About this task:
Go through the data below and return each line containing the word "shallow".

Supplied data:
(** * Dual moving-average crossover strategy (src/main.py)

    A shallow embedding of [DualMovingAverageStrategy] and of the report
    printed after the run.  The strategy's two callbacks, [notify_order] and
    [next], are written in a state monad over the objects they read and
    mutate; the report is written in an output-and-exception monad over the
    values the analyzers return. *)

From Stdlib Require Import ZArith QArith Lia.
From stdpp Require Import base option list strings.

Local Open Scope Z_scope.

(** ** Orders, strategy and the objects the strategy shares with the broker *)

Inductive Side := BUY | SELL.

(** The statuses named by [notify_order] (lines 50-62), and [Created], the
    status an order has before it is submitted. *)
Inductive Status :=
  | Created | Submitted | Accepted | Completed | Canceled | Margin | Rejected.

Record Order := mkOrder { side : Side; size : Z; status : Status }.

#[export] Instance Side_eq_dec : EqDecision Side.
Proof. solve_decision. Defined.
#[export] Instance Status_eq_dec : EqDecision Status.
Proof. solve_decision. Defined.
#[export] Instance Order_eq_dec : EqDecision Order.
Proof. solve_decision. Defined.

(** [params] of the class (lines 11-14): the two periods and nothing else. *)
Record Params := mkParams { fast_ma_period : nat; slow_ma_period : nat }.

Definition default_params : Params :=
  {| fast_ma_period := 50; slow_ma_period := 200 |}.

(** The strategy instance: its parameters and [self.order], a reference to an
    order object owned by the broker (its index in the broker's book), or
    [None]. *)
Record Strategy := mkStrategy { params : Params; order : option nat }.

(** Everything the callbacks can see: the strategy, the broker's orders, the
    position ([self.position.size]) and the current value of the crossover
    line ([self.crossover], one of -1, 0, 1). *)
Record World := mkWorld {
  strategy : Strategy;
  book : list Order;
  position : Z;
  crossover : Z
}.

(** ** The state monad of the callbacks *)

Definition St (A : Type) : Type := World -> A * World.

#[export] Instance St_ret : MRet St := fun A a w => (a, w).
#[export] Instance St_bind : MBind St :=
  fun A B f m w => let (a, w') := m w in f a w'.

Definition gets {A} (f : World -> A) : St A := fun w => (f w, w).
Definition modify (f : World -> World) : St unit := fun w => (tt, f w).
Definition exec {A} (m : St A) (w : World) : World := snd (m w).
(** * Seven-segment OCR of the Humidity app: a shallow embedding

    The development follows two source files:
    - [machine_learning/production_ocr.py] (classes [ProductionOCR] and
      [HumidityAppOCRManager]): the template-matching decoder, the three
      recognition methods, the arbitration in [predict_digit], the humidity
      and temperature readings, [get_status] and [process_display_reading];
    - [machine_learning/scripts/generate_seven_segment_dataset.py] (class
      [SevenSegmentGenerator] and [generate_dataset]): the digit table, the
      clean renderer, the six-stage degradation pipeline, the samples and
      the naming and numbering of the files of a dataset.

    Conventions.  Python [int] is [Z].  Python and numpy floating-point
    values are modelled by exact rationals [Q]: the scores of the decoder
    are multiples of one half (exact in binary floating point), every other
    quantity is used only through comparisons, clipping and bounds, none of
    which the theorems below make depend on rounding.  A [dict] whose
    iteration order matters is an association list in insertion order.
    Calls into OpenCV, Keras and Tesseract are parameters of the sections
    that use them. *)

From Stdlib Require Import ZArith QArith Qround Qminmax List String Ascii Bool Lia.
From Stdlib Require Import DecimalString DecimalPos DecimalZ Qabs Lqa.
Import ListNotations.

Local Open Scope Z_scope.

(** ** Python helpers *)

(** [d.get(k, default)] on a dict with string keys. *)
Fixpoint dict_get {V : Type} (d : list (string * V)) (k : string) (default : V) : V :=
  match d with
  | [] => default
  | (k', v) :: rest => if String.eqb k k' then v else dict_get rest k default
  end.

(** [k in d] for a dict, [x in l] for a list of strings. *)
Definition dict_has {V : Type} (d : list (string * V)) (k : string) : bool :=
  existsb (fun kv => String.eqb k (fst kv)) d.

Definition str_in (x : string) (l : list string) : bool :=
  existsb (String.eqb x) l.

(** [a < b] and [a >= b] on numbers. *)
Definition Qlt_bool (a b : Q) : bool := negb (Qle_bool b a).
Definition Qge_bool (a b : Q) : bool := Qle_bool b a.

(** Python's [min(a, b)]: the first argument unless the second is strictly
    smaller. *)
Definition py_min (a b : Q) : Q := if Qlt_bool b a then b else a.

(** Python's [max(a, b)]: the first argument unless the second is strictly
    larger. *)
Definition py_max (a b : Q) : Q := if Qlt_bool a b then b else a.

(** ** The seven segments and the truth table of the specification *)

Module SegmentGeometry.

Inductive Segment := A | B | C | D | E | F | G.

Definition Segment_eqb (s t : Segment) : bool :=
  match s, t with
  | A, A | B, B | C, C | D, D | E, E | F, F | G, G => true
  | _, _ => false
  end.

Definition all_segments : list Segment := [A; B; C; D; E; F; G].

Definition mem (s : Segment) (l : list Segment) : bool :=
  existsb (Segment_eqb s) l.

(** The table of section 4.1 of the specification, entry by entry and in
    the order the specification writes it.  Digits outside 0..9 have no
    entry. *)
Definition truth_table (digit : Z) : option (list Segment) :=
  match digit with
  | 0 => Some [A; B; C; D; E; F]
  | 1 => Some [B; C]
  | 2 => Some [A; B; G; E; D]
  | 3 => Some [A; B; G; C; D]
  | 4 => Some [F; G; B; C]
  | 5 => Some [A; F; G; C; D]
  | 6 => Some [A; F; G; E; D; C]
  | 7 => Some [A; B; C]
  | 8 => Some [A; B; C; D; E; F; G]
  | 9 => Some [A; B; C; D; F; G]
  | _ => None
  end.
(** A successful search is a match at some position of the subject. *)
Lemma searchFrom_reach (ic : bool) (r : Regex.regex) :
  forall t p m,
    Regex.searchFrom ic r p t = Some m ->
    exists p' t', reach ic r (Regex.MState p' t' []) m
                  /\ (p' = p /\ t' = t \/ p' <> None).
Proof.
  induction t as [|c tl IH]; intros p m H; simpl in H.
  - destruct (Regex.matchAt ic r p []) as [z|] eqn:E; [|discriminate].
    injection H as <-. unfold Regex.matchAt in E. apply run_reach in E.
    destruct E as (st' & R & E). injection E as <-.
    exists p, []. split; [exact R | left; split; reflexivity].
  - destruct (Regex.matchAt ic r p (c :: tl)) as [z|] eqn:E.
    + injection H as <-. unfold Regex.matchAt in E. apply run_reach in E.
      destruct E as (st' & R & E). injection E as <-.
      exists p, (c :: tl). split; [exact R | left; split; reflexivity].
    + apply IH in H. destruct H as (p' & t' & R & [[-> ->]|Hp]).
      * exists (Some c), tl. split; [exact R | right; discriminate].
      * exists p', t'. split; [exact R | right; exact Hp].
Qed.

Lemma exec_reach (ic : bool) (r : Regex.regex) (t : jsstring) (m : Regex.mstate) :
  Regex.exec ic r t = Some m ->
  exists p' t', reach ic r (Regex.MState p' t' []) m
                /\ (p' = None /\ t' = t \/ p' <> None).
Proof. apply searchFrom_reach. Qed.

Lemma productsPattern_shape :
  Helpers.productsPattern
  = Regex.Cat (Regex.str "PRODUCTS")
      (Regex.Cat (Regex.star Regex.s)
         (Regex.Cap 1
            (Regex.Cat (Regex.lit "[")
               (Regex.Cat (Regex.star (Regex.cls [Regex.Space; Regex.NotSpace]))
                          (Regex.lit "]"))))).
Proof. reflexivity. Qed.
(** The requests the cleanup makes, given whether each was acknowledged. *)
Definition cleanup_calls (state : PartialUploadState) (icon_removed temp_removed : bool)
    : list StorageCall :=
  (if truthy (uploadedIconKey state)
   then [Remove "icons" (default "" (uploadedIconKey state)) icon_removed] else [])
  ++ (if truthy (ar_tempPath <$> artifactUploadResult state)
      then [Remove "temp_uploads"
              (default "" (ar_tempPath <$> artifactUploadResult state)) temp_removed]
      else []).

(** The objects left by the cleanup. *)
Definition cleanup_objects (state : PartialUploadState) (icon_removed temp_removed : bool)
    (o : gmap (string * string) Buffer) : gmap (string * string) Buffer :=
  (if truthy (ar_tempPath <$> artifactUploadResult state) && temp_removed
   then delete ("temp_uploads", default "" (ar_tempPath <$> artifactUploadResult state))
   else id)
    ((if truthy (uploadedIconKey state) && icon_removed
      then delete ("icons", default "" (uploadedIconKey state)) else id) o).

(** Whether the store acknowledges the request made at interaction [n]. *)
Definition acknowledged (w : World) (n : nat) : bool :=
  match fault (env w) n with
  | None => true
  | Some _ => false
  end.

(** A plugin in review with one version, in the given status. *)
Definition w_one_version (s : VersionStatus.t) (latest temp : option string) : World :=
  world (quiet (supabaseConfig "https://example.supabase.co"))
    [("p1", plugin_row "com.synapse.tictic" PluginStatus.PENDING_REVIEW latest)]
    [("v1", version_row "p1" "1.0.0" "1.0.0" s 1700000000000 None None temp)]
    [].

Definition reject_by_admin : ReviewDecisionRequestDto :=
  {| rd_decision := ReviewDecision.REJECT;
     rd_rejectionReason := Some "policy";
     rd_reviewedBy := "admin" |}.

Definition publish_by_admin : ReviewDecisionRequestDto :=
  {| rd_decision := ReviewDecision.PUBLISH;
     rd_rejectionReason := None;
     rd_reviewedBy := "admin" |}.

Definition pending (s : VersionStatus.t) : Prop :=
  s = VersionStatus.SUBMITTED ∨ s = VersionStatus.PENDING_REVIEW.

(** A version in review whose artifact is staged in the temp bucket. *)
Definition w_staged : World :=
  world (quiet (supabaseConfig "https://example.supabase.co"))
    [("p1", plugin_row "com.synapse.tictic" PluginStatus.PENDING_REVIEW None)]
    [("v1", version_row "p1" "1.0.0" "1.0.0" VersionStatus.SUBMITTED 1700000000000
              (Some "com.synapse.tictic/v1.0.0/plugin.synx") (Some "temp_uploads")
              (Some "temp_1700000000000/com.synapse.tictic/v1.0.0/plugin.synx"))]
    [("temp_uploads", "temp_1700000000000/com.synapse.tictic/v1.0.0/plugin.synx", [])].

(** A plugin whose latest version v1 is in review, with two older
    published versions.  The services name a version as latest only once
    it is PUBLISHED; rows like these are written in SQL, as the note at
    the end of the schema script describes for its sample plugin (insert a
    version, then update the plugin's latest_version_id). *)
Definition w_three_versions : World :=
  world (quiet (supabaseConfig "https://example.supabase.co"))
    [("p1", plugin_row "com.synapse.tictic" PluginStatus.PUBLISHED (Some "v1"))]
    [("v1", version_row "p1" "3.0.0" "1.0.0" VersionStatus.PENDING_REVIEW 1700000300000
              None None None);
     ("v2", version_row "p1" "1.0.0" "1.0.0" VersionStatus.PUBLISHED 1700000100000
              None None None);
     ("v3", version_row "p1" "2.0.0" "1.0.0" VersionStatus.PUBLISHED 1700000200000
              None None None)]
    [].

(** A package with a manifest, the code and an icon, as AdmZip and
    JSON.parse present it. *)
Definition tictic_manifest : Manifest :=
  {| m_name := Some "Tic Tac Toe";
     m_version := Some "1.0.0";
     m_description := Some "Classic two-player game";
     m_author := Some "Synapse Team";
     m_minAppVersion := Some "1.0.0" |}.

Definition tictic_entries : list ZipEntry :=
  [ {| entryName := "manifest.json"; isDirectory := false; getData := [] |};
    {| entryName := "plugin.js"; isDirectory := false; getData := [] |};
    {| entryName := "icon.png"; isDirectory := false; getData := [] |} ].

Definition developer_env : Env :=
  let e := quiet (supabaseConfig "https://example.supabase.co") in
  {| config := config e;
     sha256_hex := sha256_hex e;
     AdmZip := λ _, Some tictic_entries;
     JSON_parse := λ _, Some tictic_manifest;
     clock := clock e;
     uuid := uuid e;
     fault := fault e |}.

Definition tictic_synx : MulterFile :=
  {| originalname := "tictic.synx"; mimetype := "application/zip"; buffer := [] |}.

(** The store before the first submission of the package. *)
Definition w_empty : World := world developer_env [] [] [].

(** What the first submission of the package answers. *)
Definition first_submission_response : PluginDetailResponse :=
  {| r_id := "uuid-5";
     r_packageId := "com.synapse.tictic";
     r_name := "Tic Tac Toe";
     r_description := Some "Classic two-player game";
     r_author := "Synapse Team";
     r_iconKey :=
       Some "9f86d081884c7d659a2feaa0c55ad015a3bf4f1b2b0b822cd15d6c15b0f00a08.png";
     r_status := PluginStatus.PENDING_REVIEW;
     r_category := None;
     r_tags := None;
     r_sourceUrl := None;
     r_pluginCreatedAt := 1700000000006;
     r_versionId := "uuid-9";
     r_version := "1.0.0";
     r_manifest := tictic_manifest;
     r_minAppVersion := "1.0.0";
     r_releaseNotes := None;
     r_versionCreatedAt := 1700000000010;
     r_downloadCount := 0;
     r_downloadUrl := None;
     r_expiresAt := None;
     r_fileSizeBytes := None;
     r_checksumSha256 :=
       Some "9f86d081884c7d659a2feaa0c55ad015a3bf4f1b2b0b822cd15d6c15b0f00a08";
     r_storageBucket := Some "temp_uploads";
     r_storagePath := Some "com.synapse.tictic/v1.0.0/plugin.synx" |}.
(** * Dynamic test-case title builder: a shallow embedding and its properties

    Two Tk programs build a title string from a CSV table:
    - [fsw_file_namer_H.py] (module [H], "variant A" of the specification):
      every line of the file is a section, its first cell the label;
    - [fsw_file_namer_V.py] (module [V], "variant B"): every column of the
      file is a section, and columns with an empty header are folders of
      sub-options of the labeled column to their left.

    The Tk widgets are modelled by the values they hold: a [StringVar] or an
    [Entry] by its text, a [BooleanVar] by a [bool], the list [buttons] by
    the texts of the buttons, [root.quit()] by a flag.  The global variables
    of each script are the fields of a record [state], every function of the
    script is a function on that record, and an exception that leaves a
    function is an [outcome] [Raised], which keeps the state the globals had
    when it was raised (a Tk callback that raises is reported and the main
    loop goes on). *)

From stdpp Require Import base list strings.
From Stdlib Require Import Ascii.

#[local] Arguments String.append !_ _ / : simpl nomatch.

(** ** Python primitives used by the two scripts *)

Module Py.

Inductive exn := IndexError | ValueError | PermissionError.

(** The result of running a function of the script on the globals [S]. *)
Inductive outcome (S : Type) :=
| Done (s : S)
| Raised (e : exn) (s : S).
Arguments Done {S} s.
Arguments Raised {S} e s.

Definition and_then {S} (o : outcome S) (k : S -> outcome S) : outcome S :=
  match o with
  | Done s => k s
  | Raised e s => Raised e s
  end.

(** The globals after the call, whether it returned or raised. *)
Definition globals {S} (o : outcome S) : S :=
  match o with
  | Done s => s
  | Raised _ s => s
  end.

Definition LF : ascii := "010"%char.
Definition CR : ascii := "013"%char.
Definition COMMA : ascii := ","%char.

Definition nl : string := String LF EmptyString.

(** The line separators [os.linesep] can be: a line feed, or a carriage
    return and a line feed. *)
Definition crlf : string := String CR nl.
Definition cr : string := String CR EmptyString.

(** Membership of a character in the argument of [str.strip]. *)
Fixpoint mem (c : ascii) (chars : string) : bool :=
  match chars with
  | EmptyString => false
  | String d chars' => Ascii.eqb c d || mem c chars'
  end.

(** [s.lstrip(chars)] *)
Fixpoint lstrip (chars s : string) : string :=
  match s with
  | EmptyString => EmptyString
  | String c s' => if mem c chars then lstrip chars s' else s
  end.

(** [s.rstrip(chars)] *)
Fixpoint rstrip (chars s : string) : string :=
  match s with
  | EmptyString => EmptyString
  | String c s' =>
      match rstrip chars s' with
      | EmptyString => if mem c chars then EmptyString else String c EmptyString
      | r => String c r
      end
  end.

(** [s.strip(chars)]: leading characters of [chars] are dropped, then
    trailing ones. *)
Definition strip (chars s : string) : string := rstrip chars (lstrip chars s).

(** [s.split(sep)] for a one-character separator; never the empty list. *)
Fixpoint split (sep : ascii) (s : string) : list string :=
  match s with
  | EmptyString => [EmptyString]
  | String c s' =>
      if Ascii.eqb c sep then EmptyString :: split sep s'
      else match split sep s' with
           | [] => [String c EmptyString]
           | w :: ws => String c w :: ws
           end
  end.

(** [sep.join(ws)] *)
Fixpoint join (sep : string) (ws : list string) : string :=
  match ws with
  | [] => EmptyString
  | [w] => w
  | w :: ws' => w +:+ sep +:+ join sep ws'
  end.

(** What [open(file_name, 'r')] hands to the script of the characters of
    the file: the file is opened in text mode with universal newlines, so a
    carriage return followed by a line feed, and a carriage return alone,
    are read as one line feed. *)
Fixpoint universal_newlines (text : string) : string :=
  match text with
  | EmptyString => EmptyString
  | String c text' =>
      if Ascii.eqb c CR then
        match text' with
        | EmptyString => String LF EmptyString
        | String d _ =>
            if Ascii.eqb d LF then universal_newlines text'
            else String LF (universal_newlines text')
        end
      else String c (universal_newlines text')
  end.

(** What [open(file_name, 'w')] puts in the file of the text the script
    writes: in text mode every line feed is stored as [linesep], the line
    separator of the platform. *)
Fixpoint write_text (linesep text : string) : string :=
  match text with
  | EmptyString => EmptyString
  | String c text' =>
      if Ascii.eqb c LF then linesep +:+ write_text linesep text'
      else String c (write_text linesep text')
  end.

(** [file.readlines()] on the text read: the lines, each with its newline,
    the last one possibly without. *)
Fixpoint readlines (text : string) : list string :=
  match text with
  | EmptyString => []
  | String c text' =>
      if Ascii.eqb c LF then String c EmptyString :: readlines text'
      else match readlines text' with
           | [] => [String c EmptyString]
           | l :: ls => String c l :: ls
           end
  end.

(** [file.writelines(lines)] on an empty file: the text written. *)
Definition writelines (lines : list string) : string :=
  foldr String.append EmptyString lines.

(** [row.index(word)]: the first position holding [word], [None] for the
    [ValueError]. *)
Fixpoint index (word : string) (row : list string) : option nat :=
  match row with
  | [] => None
  | w :: row' => if String.eqb w word then Some 0 else S <$> index word row'
  end.

(** [list(map(list, zip( *data)))]: the columns of [data], as many as the
    shortest row has cells; no column at all for no row. *)
Fixpoint zip_star (data : list (list string)) : list (list string) :=
  match data with
  | [] => []
  | row :: rest =>
      match rest with
      | [] => (fun cell => [cell]) <$> row
      | _ => zip_with cons row (zip_star rest)
      end
  end.

(** [l[i - 1]] for a non-negative [i]: Python counts [-1] from the end. *)
Definition before {A} (l : list A) (i : nat) : option A :=
  match i with
  | 0 => last l
  | S j => l !! j
  end.

Definition nonempty (w : string) : bool := negb (String.eqb w EmptyString).

End Py.

Import Py.

Notation "'do' x <- o ; k" := (and_then o (fun x => k))
  (at level 10, x name, o at level 100, k at level 200).

(** ** [fsw_file_namer_H.py]: one section per line *)

Module H.

(** The argument of [strip] in the script, a comma and a newline. *)
Definition comma_nl : string := String COMMA nl.

(** [shown] is not a variable of the script: it is the history of the
    sections handed to the toolkit for display ([colstr1.set] followed by
    [create_word_buttons]), most recent first.  [file] is the text of
    [data_collection_template.csv]: what the file holds when the program
    starts, and after a save the text [writelines] wrote, every line feed
    of which the platform stores as its line separator (see [write_text]).
    [file_writable] is whether [open(file_name, 'w')] succeeds (it does not
    while a spreadsheet program holds the file).
    [current_line] is the position of the list
    iterator [iter(lines)], which reads the very list [lines] that
    [save_word] updates in place. *)
Record state := mk_state {
  file : string;
  file_writable : bool;
  lines : list string;
  current_line : nat;
  current_row_index : nat;
  colstr1 : string;
  entered_text : string;
  saveFlag : bool;
  altbuttonFlag : bool;
  textbox : string;
  buttons : list string;
  quit : bool;
  shown : list (string * list string)
}.
(** ** Writing to the index ([VectorStore.upsert_documents],
    [VectorStore.delete_index]) *)

(** [str(z)] of an integer. *)
Definition str_of_int (z : Z) : str :=
  if z <? 0 then py "-" ++ str_of_uint (N.to_uint (Z.to_N (- z)))
  else str_of_uint (N.to_uint (Z.to_N z)).

Section Writing.
Context {Handle Embedding Score : Type}.
Context `{@External Handle Embedding Score}.

(** One element of the list given to [index.upsert]. *)
Record Vector := {
  v_id : str;
  v_values : Embedding;
  v_metadata : gmap str value
}.

(** The clock and the calls that change the index. *)
Class Writes := {
  time_time : nat → Z;   (* int(time.time()) while document [i] is handled *)
  index_upsert : Handle → list Vector → result unit;   (* index.upsert(vectors=batch) *)
  pc_delete_index : str → result unit                  (* pc.delete_index(name) *)
}.

Context `{Writes}.

(** The store together with the batches the index has accepted, oldest
    first. *)
Record Remote := {
  store : @VectorStore Handle;
  upserted : list (list Vector)
}.

(** A method call on the store. *)
Definition on_store {A} (m : M (@VectorStore Handle) A) : M Remote A :=
  λ remote, let '(r, vs) := m (store remote) in
            (r, {| store := vs; upserted := upserted remote |}).

Definition accept (batch : list Vector) : M Remote unit :=
  λ remote, (Ok (), {| store := store remote;
                       upserted := upserted remote ++ [batch] |}).

(** The metadata dict built for a document; slicing a source that is not
    a string raises. *)
Definition vector_metadata (doc : Chunk) : result (gmap str value) :=
  match dget (c_metadata doc) (py "source") (VStr []) with
  | VInt _ => Raise TypeError
  | VStr source =>
      Ok (<[py "text_preview" := VStr (slice_to (c_text doc) 200)]>
            (<[py "total_chunks" := dget (c_metadata doc) (py "total_chunks") (VInt 1)]>
               (<[py "chunk_index" := dget (c_metadata doc) (py "chunk_index") (VInt 0)]>
                  (<[py "type" := dget (c_metadata doc) (py "type") (VStr [])]>
                     (<[py "source" := VStr (slice_to source 500)]> ∅)))))
  end.

(** [for i, doc in enumerate(documents)], from index [i] on. *)
Fixpoint build_vectors (i : nat) (documents : list Chunk)
    : M (@VectorStore Handle) (list Vector) :=
  match documents with
  | [] => mret []
  | doc :: documents' =>
      embedding ← generate_embedding (c_text doc);
      let doc_id := py "doc_" ++ str_of_int (time_time i) ++ py "_" ++ str_of_nat i in
      metadata ← call (vector_metadata doc);
      vectors ← build_vectors (S i) documents';
      mret ({| v_id := doc_id; v_values := embedding; v_metadata := metadata |}
            :: vectors)
  end.

(** [range(0, n, 100)] *)
Definition batch_starts (n : nat) : list nat :=
  (λ k, 100 * k)%nat <$> seq 0 ((n + 99) / 100).

(** [vectors[i:i + 100]] for each start [i]. *)
Definition batches_of (vectors : list Vector) : list (list Vector) :=
  (λ i, take 100 (drop i vectors)) <$> batch_starts (length vectors).

Fixpoint send_batches (handle : Handle) (batches : list (list Vector))
    : M Remote unit :=
  match batches with
  | [] => mret ()
  | batch :: batches' =>
      call (index_upsert handle batch);;
      accept batch;;
      send_batches handle batches'
  end.

Definition upsert_documents (documents : list Chunk) : M Remote bool :=
  try_except
    (self ← get;
     match index (store self) with
     | None => mret false
     | Some handle =>
         vectors ← on_store (build_vectors 0 documents);
         send_batches handle (batches_of vectors);;
         mret true
     end)
    (λ e, mret false).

Result of this exercise:
    A shallow embedding of [DualMovingAverageStrategy] and of the report
(** * Seven-segment OCR of the Humidity app: a shallow embedding
(** * Dynamic test-case title builder: a shallow embedding and its properties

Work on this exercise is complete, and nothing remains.